> [What to do]: Find every line in the records below that holds the word "false", and copy each one.
═══ Data listing ═══
(** A promotion that is carried out. *)
Lemma promoteUser_200 c actor userId b w resp w' u :
  findUser (byId userId) (users w) = Some u ->
  promoteUser c actor userId b w = (Returned resp, w') ->
  code resp = 200 ->
  exists role' u',
    pro_role b = Some role'
    /\ (role' = "admin" \/ role' = "superadmin")
    /\ findUser (byId userId) (users w') = Some u'
    /\ role u' = role'
    /\ permissions u'
       = (if bool_decide (role u = role') then permissions u
          else rolePermissions role')
    /\ resp = mkResponse 200
                (JObj [("message",
                        JStr ("User successfully promoted to " +:+ role'));
                       ("user", userPermissionsView u')]).
Proof.
  intros Hf. unfold promoteUser. unfold_M. rewrite Hf.
  destruct (pro_role b) as [role'|]; [|by intros [= <- <-]].
  destruct (inEnum role' ["admin"; "superadmin"]) eqn:He;
    [|by intros [= <- <-]].
  cbn [negb].
  destruct (save c _ w) as [[saved|e] w1] eqn:Hsave; [|by intros [= <- <-]].
  apply save_returned in Hsave as (d' & _ & _ & Hpre & Hper).
  set (d := set_role role' (loaded u)) in *.
  assert (Hflags : skipMiddleware d = false /\ isNew d = false
                   /\ isModified "password" d = false
                   /\ isModified "role" d = negb (bool_decide (role u = role'))).
  { subst d. repeat split; try done; by modified_paths. }
  destruct Hflags as (Hk & Hn & Hp & Hm).
  pose proof (preSave_permissions _ _ _ Hk Hn Hp Hpre) as Hps.
  pose proof (preSave_statusHistory _ _ _ Hk Hn Hp Hpre) as Hhist.
  replace (isModified "status" d) with false in Hhist
    by (subst d; by modified_paths).
  destruct (preSave_preserves _ _ _ Hpre) as (Hid & Hr & _ & _ & _ & Hn').
  apply persist_loaded in Hper as (l & Hl & -> & ->); [|congruence].
  apply findUser_replaceById in Hl.
  unfold User_pushStatusHistory. cbn.
  intros [= <- <-] _. exists role', (with_statusHistory
    (statusHistory (doc d') ++ [promotionEntry c actor b role']) (doc d')).
  split; [done|]. split.
  { apply bool_decide_eq_true in He.
    apply elem_of_cons in He as [->|He]; [by left|].
    apply list_elem_of_singleton in He as ->. by right. }
  split.
  { replace (_id (doc d)) with (_id u) in Hid by done.
    rewrite Hid in Hl. cbn. rewrite Hid.
    rewrite (findUser_byId_id _ _ _ Hf) in *.
    by apply findUser_pushHistoryById. }
  split; [cbn; by rewrite Hr|]. split.
  { cbn. rewrite Hps, Hm. replace (role (doc d)) with role' by done.
    replace (permissions (doc d)) with (permissions u) by done.
    by destruct (bool_decide _). }
  reflexivity.
Qed.

(** A permission update that is carried out stores the merged table,
    whoever the actor is, and writes no audit entry. *)
Lemma updatePermissions_200 c actor userId patch w resp w' u :
  findUser (byId userId) (users w) = Some u ->
  updatePermissions c actor userId patch w = (Returned resp, w') ->
  code resp = 200 ->
  findUser (byId userId) (users w')
  = Some (with_permissions (mergePermissions (permissions u) patch) u)
  /\ logs w' = logs w
  /\ journal w' = journal w ++ [OpUserSave userId].
Proof.
  intros Hf. unfold updatePermissions. unfold_M. rewrite Hf.
  destruct (save c _ w) as [[saved|e] w1] eqn:Hsave; [|by intros [= <- <-]].
  apply save_returned in Hsave as (d' & _ & _ & Hpre & Hper).
  rewrite preSave_untouched in Hpre; [|done|done|by modified_paths..].
  injection Hpre as <-.
  apply persist_loaded in Hper as (l & Hl & -> & ->); [|done].
  apply findUser_replaceById in Hl. cbn in Hl.
  rewrite (findUser_byId_id _ _ _ Hf) in Hl.
  intros [= <- <-] _. cbn. by rewrite (findUser_byId_id _ _ _ Hf).
Qed.

(** A login that is answered with 200 has saved the login time and
    nothing else. *)
Lemma login_200 c b w resp w' :
  login c b w = (Returned resp, w') ->
  code resp = 200 ->
  exists u,
    findUser (byEmail (toLowerCase (login_email b))) (users w) = Some u
    /\ findUser (byId (_id u)) (users w') = Some (with_lastLogin (now c) u).
Proof.
  destruct (loginSchema_cases b) as [Hs|[l Hs]].
  2:{ unfold login. unfold_M. rewrite Hs. cbn. by intros [= <- <-]. }
  destruct (findUser (byEmail (toLowerCase (login_email b))) (users w))
    as [u|] eqn:Hf.
  2:{ rewrite login_not_found by done. by intros [= <- <-]. }
  destruct (roleMismatch (login_role b) (role u)) as [r|] eqn:Hm.
  { unfold login. unfold_M. rewrite Hs. cbn. rewrite Hf, Hm.
    intros [= <- <-] Hc. apply roleMismatch_code in Hm. congruence. }
  destruct (bcrypt_compare (login_password b) (password u)) eqn:Hc.
  2:{ rewrite (login_wrong_password c b w u) by done. by intros [= <- <-]. }
  rewrite (login_password_ok c b w u) by done.
  destruct (_ && _); [by intros [= <- <-]|].
  destruct (_ && _); [by intros [= <- <-]|].
  destruct (save c _ w) as [[saved|e] w1] eqn:Hsave.
  2:{ intros [= <- <-] Hcode. by apply loginCatch_code in Hcode. }
  apply save_returned in Hsave as (d' & _ & _ & Hpre & Hper).
  rewrite preSave_untouched in Hpre; [|done|done|by modified_paths..].
  injection Hpre as <-.
  apply persist_loaded in Hper as (l & Hl & -> & ->); [|done].
  apply findUser_replaceById in Hl.
  intros [= <- <-] _. exists u. split; [done|]. exact Hl.
Qed.

(** C1, as the code has it. The permissions of an account follow its
    role only where a save changes the role: an admin update or a
    promotion that is carried out leaves the requested role, with the
    permissions of the table for that role when it differs from the old
    role, and with the stored permissions untouched when it does not. A
    login that succeeds leaves the stored permissions as they were. And
    [PUT /users/:userId/permissions], for any actor the admin router lets
    through, overwrites the permissions the request names with the request's
    values, whatever the role, without writing an audit entry. *)
Theorem permissions_follow_role_changes (c : Ctx) (w w' : World)
    (resp : Response) (u : User) :
  code resp = 200 ->
  (forall actor b,
     findUser (byId (_id u)) (users w) = Some u ->
     updateUser c actor (_id u) b w = (Returned resp, w') ->
     exists u',
       findUser (byId (_id u)) (users w') = Some u'
       /\ role u' = requestedRole b u
       /\ permissions u'
          = if bool_decide (role u = requestedRole b u) then permissions u
            else rolePermissions (requestedRole b u))
  /\ (forall actor b,
        findUser (byId (_id u)) (users w) = Some u ->
        promoteUser c actor (_id u) b w = (Returned resp, w') ->
        exists role' u',
          pro_role b = Some role'
          /\ findUser (byId (_id u)) (users w') = Some u'
          /\ role u' = role'
          /\ permissions u'
             = if bool_decide (role u = role') then permissions u
               else rolePermissions role')
  /\ (forall b,
        findUser (byEmail (toLowerCase (login_email b))) (users w) = Some u ->
        login c b w = (Returned resp, w') ->
        exists u',
          findUser (byId (_id u)) (users w') = Some u'
          /\ role u' = role u
          /\ permissions u' = permissions u)
  /\ (forall actor patch,
        findUser (byId (_id u)) (users w) = Some u ->
        updatePermissions c actor (_id u) patch w = (Returned resp, w') ->
        exists u',
          findUser (byId (_id u)) (users w') = Some u'
          /\ role u' = role u
          /\ permissions u' = mergePermissions (permissions u) patch
          /\ logs w' = logs w).
Proof.
  intros Hcode. split; [|split; [|split]].
  - intros actor b Hf Hup.
    exact (updateUser_permissions c actor _ b w resp w' u Hf Hup Hcode).
  - intros actor b Hf Hp.
    destruct (promoteUser_200 c actor _ b w resp w' u Hf Hp Hcode)
      as (role' & u' & ? & _ & ? & ? & ? & _).
    by exists role', u'.
  - intros b Hf Hl.
    destruct (login_200 c b w resp w' Hl Hcode) as (u0 & Hf0 & Hf').
    assert (u0 = u) as -> by congruence.
    by exists (with_lastLogin (now c) u).
  - intros actor patch Hf Hp.
    destruct (updatePermissions_200 c actor _ patch w resp w' u Hf Hp Hcode)
      as (Hf' & Hlogs & _).
    by exists (with_permissions (mergePermissions (permissions u) patch) u).
Qed.

End RoleProperties.

Lemma permissions_follow_role_changes_witness :
  promoteUser (H := demo) ctx0 rootUser 3 promoteAdmin world0
  = (Returned promotedResponse, worldPromoted)
  /\ exists role' u',
       pro_role promoteAdmin = Some role'
       /\ findUser (byId 3) (users worldPromoted) = Some u'
       /\ role u' = role'
       /\ permissions u'
          = if bool_decide (role carol = role') then permissions carol
            else rolePermissions role'.
Proof.
  assert (Hrun : promoteUser (H := demo) ctx0 rootUser 3 promoteAdmin world0
                 = (Returned promotedResponse, worldPromoted))
    by (vm_compute; reflexivity).
  split; [exact Hrun|].
  exact (proj1 (proj2 (permissions_follow_role_changes (H := demo) ctx0 world0
                         worldPromoted promotedResponse carol eq_refl))
           rootUser promoteAdmin eq_refl Hrun).
Defined.

(** The promoted account has exactly the admin row of the table. *)
Example promoted_admin_permissions :
  permissions carolAdmin
  = mkPermissions true true true true false true false.
Proof. reflexivity. Qed.

(** C1 as the claim states it fails: an admin who is not a superadmin
    sets a permission of a customer through
    [PUT /users/:userId/permissions]; the request is answered 200, the
    stored permissions are no longer those of the customer's role, and
    nothing is recorded in the audit log. *)
Lemma permissions_set_independently :
  let run :=
    serve (H := demo) ctx0 (Some (accessTokenOf (H := demo) alice ctx0))
      (PutAdminPermissions 3 (Some grantManageUsers)) world0 in
  role alice <> "superadmin"
  /\ (exists body', run.1 = Returned (mkResponse 200 body'))
  /\ (exists u',
        findUser (byId 3) (users run.2) = Some u'
        /\ role u' = "user"
        /\ manageUsers (permissions u') = true
        /\ permissions u' <> rolePermissions (role u'))
  /\ logs run.2 = logs world0.
Proof.
  vm_compute. split; [discriminate|]. split; [eauto|]. split; [|done].
  eexists. split; [reflexivity|]. by repeat split.
Qed.

(** ** Setting the role [superadmin] *)

Section SuperadminGuard.
Context `{Platform}.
═══
> [Finished exercise]:
  assert (Hflags : skipMiddleware d = false /\ isNew d = false
                   /\ isModified "password" d = false
  replace (isModified "status" d) with false in Hhist
  = mkPermissions true true true true false true false.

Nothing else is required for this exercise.